Each of us is on our own individual journey to acceptance.
By acceptance, I don’t mean giving in to despair or resignation. I simply mean that the current conditions that face us are likely to derail our carefully formulated plans and our definitions of who we are, what we aspire to, and what we should or should not want.
This isn’t a bad thing. I’ve been thinking a lot about how this moment is offering us a powerful opportunity to redefine our priorities. There are so many things that need to shift on a sociocultural level: among them, our healthcare system and our collective attitudes about productivity at all costs. Now that the engine of industry has screeched to a halt, we are being encouraged to address the parts of our “normal” lives that were broken, and that needed very badly to change.
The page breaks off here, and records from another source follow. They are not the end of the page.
(** The result is always one of P1-P4 and the escalations only raise the
    urgency: EPSS, exposure and correlation never move a CVE below its base band. *)
Theorem escalations_only_raise tb et corr epss rising inet crit kev :
  In tb BANDS -> In et ENV_TIERS ->
  let r := derive_operational_priority tb et corr epss rising inet crit kev in
  In (op_band r) PRIORITY_ORDER /\ (op_rank r <= priority_rank (op_base_band r))%Z.
Proof.
  intros Htb Het r. subst r. rewrite derive_is_bits, derive_flag_bits.
  assert (C : check_all (fun tb et c h r i k => rank_ok (derive_bits tb et c h r i k)) = true)
    by (vm_compute; reflexivity).
  pose proof (check_all_spec _ C tb et corr (fle (lit (1#2)) (match epss with Some e => e | None => f0 end))
    rising inet kev Htb Het) as K.
  unfold rank_ok in K. bool_prop. split; [|assumption].
  match goal with H : existsb (String.eqb (op_band _)) _ = true |- _ =>
    apply existsb_exists in H as (x & Hx & E) end.
  apply String.eqb_eq in E. by rewrite E.
Qed.

Lemma escalations_only_raise_witness :
  In "HIGH" BANDS /\ In "POSSIBLE" ENV_TIERS /\
  (op_rank (derive_operational_priority "HIGH" "POSSIBLE" true (Some f1) false None None None)
   <= priority_rank (op_base_band (derive_operational_priority "HIGH" "POSSIBLE" true (Some f1) false None None None)))%Z.
Proof.
  split; [simpl; tauto|]. split; [simpl; tauto|].
  apply (escalations_only_raise "HIGH" "POSSIBLE" true (Some f1) false None None None); simpl; tauto.
Defined.

Definition graded (et : string) : bool := negb (String.eqb et "UNKNOWN").

Definition tier_mono_ok (tb et : string) (c h r : bool) (i k : option bool) : bool :=
  negb (graded et) ||
  forallb (fun et' => negb (graded et') || (tier_rank et' <? tier_rank et)%Z
    || (op_rank (derive_bits tb et' c h r i k) <=? op_rank (derive_bits tb et c h r i k))%Z) ENV_TIERS.

(** C22 A stronger graded environment match never lowers the priority, every other
    input being equal. *)
Theorem priority_monotone_in_environment tb et et' corr epss rising inet crit kev :
  In tb BANDS -> In et ENV_TIERS -> In et' ENV_TIERS ->
  et <> "UNKNOWN" -> et' <> "UNKNOWN" -> (tier_rank et <= tier_rank et')%Z ->
  (op_rank (derive_operational_priority tb et' corr epss rising inet crit kev)
   <= op_rank (derive_operational_priority tb et corr epss rising inet crit kev))%Z.
Proof.
  intros Htb He He' Nu Nu' Hr.
  rewrite !derive_is_bits, (derive_flag_bits tb et), (derive_flag_bits tb et').
  assert (C : check_all tier_mono_ok = true) by (vm_compute; reflexivity).
  pose proof (check_all_spec _ C tb et corr (fle (lit (1#2)) (match epss with Some e => e | None => f0 end))
    rising inet kev Htb He) as K.
  unfold tier_mono_ok, graded in K. rewrite (proj2 (String.eqb_neq et "UNKNOWN") Nu) in K.
  cbn [negb orb] in K. rewrite forallb_forall in K. specialize (K et' He').
  rewrite (proj2 (String.eqb_neq et' "UNKNOWN") Nu') in K. cbn [negb orb] in K.
  apply orb_true_iff in K as [K|K]; bool_prop; lia.
Qed.

Lemma priority_monotone_in_environment_witness :
  (op_rank (derive_operational_priority "MED" "CONFIRMED" false (Some f1) false None None None)
   <= op_rank (derive_operational_priority "MED" "WEAK" false (Some f1) false None None None))%Z.
Proof.
  apply (priority_monotone_in_environment "MED" "WEAK" "CONFIRMED" false (Some f1) false None None None);
    solve [simpl; tauto | discriminate | vm_compute; discriminate].
Defined.

Definition band_mono_ok (tb et : string) (c h r : bool) (i k : option bool) : bool :=
  h || forallb (fun tb' => (band_index tb' <? band_index tb)%Z
    || (op_rank (derive_bits tb' et c h r i k) <=? op_rank (derive_bits tb et c h r i k))%Z) BANDS.

(** Below the EPSS threshold a higher threat band never lowers the priority. *)
Theorem priority_monotone_in_threat tb tb' et corr epss rising inet crit kev :
  In tb BANDS -> In tb' BANDS -> In et ENV_TIERS -> (band_index tb <= band_index tb')%Z ->
  fle (lit (1#2)) (match epss with Some e => e | None => f0 end) = false ->
  (op_rank (derive_operational_priority tb' et corr epss rising inet crit kev)
   <= op_rank (derive_operational_priority tb et corr epss rising inet crit kev))%Z.
Proof.
  intros Htb Htb' He Hb Hq.
  rewrite !derive_is_bits, Hq, (derive_flag_bits tb), (derive_flag_bits tb').
  assert (C : check_all band_mono_ok = true) by (vm_compute; reflexivity).
  pose proof (check_all_spec _ C tb et corr false rising inet kev Htb He) as K.
  unfold band_mono_ok in K. cbn [orb] in K. rewrite forallb_forall in K. specialize (K tb' Htb').
  apply orb_true_iff in K as [K|K]; bool_prop; lia.
Qed.

Lemma priority_monotone_in_threat_witness :
  (op_rank (derive_operational_priority "CRIT" "WEAK" false (Some (lit (1#10))) true None None None)
   <= op_rank (derive_operational_priority "MED" "WEAK" false (Some (lit (1#10))) true None None None))%Z.
Proof.
  apply (priority_monotone_in_threat "MED" "CRIT" "WEAK" false (Some (lit (1#10))) true None None None);
    solve [simpl; tauto | vm_compute; discriminate | vm_compute; reflexivity].
Defined.

(** At EPSS 0.5 and above the order breaks: a CRIT threat in a POSSIBLE environment
    stays P2 where a HIGH one is lifted to P1, because the EPSS rule skips CRIT. *)
Theorem epss_rule_inverts_crit_and_high (epss : fl) :
  fle (lit (1#2)) epss = true ->
  op_band (derive_operational_priority "HIGH" "POSSIBLE" false (Some epss) false None None None) = "P1" /\
  op_band (derive_operational_priority "CRIT" "POSSIBLE" false (Some epss) false None None None) = "P2".
Proof. intros H. rewrite !derive_is_bits, H. split; reflexivity. Qed.

Lemma epss_rule_inverts_crit_and_high_witness :
  op_band (derive_operational_priority "HIGH" "POSSIBLE" false (Some f1) false None None None) = "P1" /\
  op_band (derive_operational_priority "CRIT" "POSSIBLE" false (Some f1) false None None None) = "P2".
Proof. apply epss_rule_inverts_crit_and_high. vm_compute. reflexivity. Defined.

(** What a correlation bump does to a band that is P2 or P3. *)
Definition corr_spec (base : string) : string :=
  if String.eqb base "P3" then "P2" else if String.eqb base "P2" then "P1" else base.

Definition corr_ok (tb et : string) (c h r : bool) (i k : option bool) : bool :=
  let off := derive_bits tb et false h r i k in
  let on := derive_bits tb et true h r i k in
  String.eqb (op_band on) (corr_spec (op_band off))
  && Bool.eqb (op_escalated on) (String.eqb (op_band off) "P2" || String.eqb (op_band off) "P3")
  && negb (op_escalated off).

(** Correlation lifts exactly the bands P2 and P3, by one step, and reports it:
    P1 stays P1 and an informational P4 is never lifted. *)
Theorem correlation_lifts_one_band tb et epss rising inet crit kev :
  In tb BANDS -> In et ENV_TIERS ->
  let off := derive_operational_priority tb et false epss rising inet crit kev in
  let on := derive_operational_priority tb et true epss rising inet crit kev in
  op_band on = corr_spec (op_band off) /\
  op_escalated on = (String.eqb (op_band off) "P2" || String.eqb (op_band off) "P3") /\
  op_escalated off = false.
Proof.
  intros Htb Het off on. subst off on. rewrite !derive_is_bits, (derive_flag_bits tb et false), (derive_flag_bits tb et true).
  assert (C : check_all corr_ok = true) by (vm_compute; reflexivity).
  pose proof (check_all_spec _ C tb et false (fle (lit (1#2)) (match epss with Some e => e | None => f0 end))
    rising inet kev Htb Het) as K.
  unfold corr_ok in K. bool_prop. split; [assumption|]. split; [|assumption]. by apply eqb_prop.
Qed.

Lemma correlation_lifts_one_band_witness :
  op_band (derive_operational_priority "HIGH" "LIKELY" true None false None None None)
  = corr_spec (op_band (derive_operational_priority "HIGH" "LIKELY" false None false None None None)).
Proof.
  apply (correlation_lifts_one_band "HIGH" "LIKELY" None false None None None); simpl; tauto.
Defined.

(** A campaign escalates only with a same-pulse edge and a shared hash or domain
    among at least two members of an active or emerging high-confidence campaign:
    address-only overlap never does. *)
Theorem escalation_needs_strong_edge camps :
  correlation_escalation (Some camps) = true ->
  exists c, In c camps /\
    (lower (text_or (lifecycle c)) = "active" \/ lower (text_or (lifecycle c)) = "emerging") /\
    lower (text_or (confidence c)) = "high" /\
    (exists n, member_count c = Some n /\ (2 <= n)%Z) /\
    (exists e, In e (list_or (camp_evidence c)) /\ ev_type e = Some "same_pulse") /\
    (exists e, In e (list_or (camp_evidence c)) /\ ev_type e = Some "shared_indicator" /\
       In (upper (text_or (ev_ioc_type e))) ["HASH"; "DOMAIN"]).
Proof.
  unfold correlation_escalation. cbn [list_or]. intros H.
  apply existsb_exists in H as (c & Hc & H). exists c. split; [exact Hc|].
  unfold campaign_escalates in H.
  destruct (String.eqb (lower (text_or (lifecycle c))) "active"
    || String.eqb (lower (text_or (lifecycle c))) "emerging") eqn:E1; [|discriminate H].
  destruct (String.eqb (lower (text_or (confidence c))) "high") eqn:E2; [|discriminate H].
  destruct (_ <? 2)%Z eqn:E3; [discriminate H|]. cbn [negb] in H. bool_prop.
  repeat split.
  - apply orb_true_iff in E1 as [E|E]; apply String.eqb_eq in E; auto.
  - assumption.
  - destruct (member_count c) as [n|]; [|lia]. exists n. split; [done|lia].
  - match goal with H : existsb ev_is_same_pulse _ = true |- _ => apply existsb_exists in H as (e & He & S) end.
    exists e. split; [exact He|]. unfold ev_is_same_pulse in S. destruct (ev_type e); [|discriminate S].
    apply String.eqb_eq in S. by subst.
  - match goal with H : existsb ev_is_strong_ioc _ = true |- _ => apply existsb_exists in H as (e & He & S) end.
    exists e. split; [exact He|]. unfold ev_is_strong_ioc in S. destruct (ev_type e); [|discriminate S].
    bool_prop. subst. split; [done|]. match goal with H : _ || _ = true |- _ => apply orb_true_iff in H as [E|E] end;
      apply String.eqb_eq in E; rewrite E; simpl; auto.
Qed.

Definition sample_campaign : campaign :=
  mkCampaign (Some "Active") (Some "HIGH") (Some 3%Z)
    (Some [mkEvidence (Some "same_pulse") None; mkEvidence (Some "shared_indicator") (Some "domain")]).

Lemma escalation_needs_strong_edge_witness :
  correlation_escalation (Some [sample_campaign]) = true /\
  exists c, In c [sample_campaign] /\ lower (text_or (confidence c)) = "high".
Proof.
  split; [vm_compute; reflexivity|].
  destruct (escalation_needs_strong_edge [sample_campaign] ltac:(vm_compute; reflexivity)) as (c & H & _ & E & _).
  exists c. split; assumption.
Defined.
Definition IPV4_RE (text : string) : bool :=
  let parts := split_on "." (dollar text) in (length parts =? 4)%nat && forallb octet_re parts.

Definition is_hex (c : ascii) : bool := match hex_val c with Some _ => true | None => false end.

Definition HASH_RE (text : string) : bool :=
  let s := dollar text in sforall is_hex s && (32 <=? slen s)%Z && (slen s <=? 128)%Z.

(** A host label: 1 to 63 letters, digits and inner hyphens. *)
Definition label_re (s : string) : bool :=
  (1 <=? slen s)%Z && (slen s <=? 63)%Z
  && sforall (fun c => is_alnum c || Ascii.eqb c "-") s
  && negb (startswith s "-") && negb (endswith s "-").

Definition DOMAIN_RE (text : string) : bool :=
  let labels := split_on "." (dollar text) in (2 <=? length labels)%nat && forallb label_re labels.

(** ** Tables *)

Definition WAIT_REASON_LABELS : list (string * string) :=
  [("concurrency", "Waiting for active request");
   ("pacing", "Provider pacing");
   ("circuit_open", "Provider circuit recovery");
   ("retry-after", "Provider rate limit");
   ("token_quota", "Provider token limit");
   ("request_quota", "Provider request limit");
   ("github_quota", "GitHub rate limit");
   ("rate_limit", "Provider rate limit")].

Definition RATE_LIMIT_REASONS : list string :=
  ["retry-after"; "token_quota"; "request_quota"; "github_quota"; "rate_limit"].

Definition is_rate_limit_reason (r : string) : bool := existsb (String.eqb r) RATE_LIMIT_REASONS.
The prospect of change and the uncertainty that lies ahead have put our collective nervous system into a state of high alert. But what if we are being given the chance to choose our own response, to shift our understanding of what actually matters to us, instead of defaulting to what society says is normal?
What if the way we rewrite “normal” as individuals can have ripple effects that will ultimately be instrumental in creating life-affirming belief systems that benefit us all?
I got some clarity around what I want my response to this moment in time to be when I saw the following graphic that a friend of mine shared on social media.
Moments of crisis are meant to take us into the five stages of grief. But in the final stage, acceptance, we can allow our hearts to be cracked open even more. Even as we experience sorrow and uncertainty, we can simultaneously hold space for gratitude, empathy, creativity, and possibility. We can begin to live in the growth zone.
I think about it this way: When you do yoga, the experience of falling out of a pose and being off balance helps you to feel and return to your center. Likewise, destabilizing experiences provide us with chances to find a stability that we may not have even known was there—a stability that we can only locate if we are willing to turn inward.
Breathe and be present
We are intensely aware of our mortality, and it’s making us feel a lot of different ways: scared shitless, as well as filled with new hope and a tender recognition of life’s preciousness. The pandemic has created a huge fissure in our current reality, and many of the things that used to be considered normal are now falling through the cracks.
If you can, in this moment, take a deep breath and let your idea of “normal” go. Just imagine “normal” softly melting away on your exhalation. If you feel alarmed by this release, gently come back to your breath. In fact, while you’re at it, be sure to drop into your body at least a handful of times during a day, put your hand on your heart and belly, and just breathe. There’s a reason that pretty much any spiritual teacher you meet emphasizes the importance of breathing. Connecting to our breath helps to situate us in the present moment, which ultimately, is all we have. In addition, simply breathing and being with ourselves helps us develop compassion and awe for the incredible, adaptable, and strong beings we are.
You are human, which means you are the epitome of resilience. When you come out of this on the other side, you’ll likely realize that the most valuable and enduring things were with you all along. They never left. And they were so much better than anything “normal” could have promised.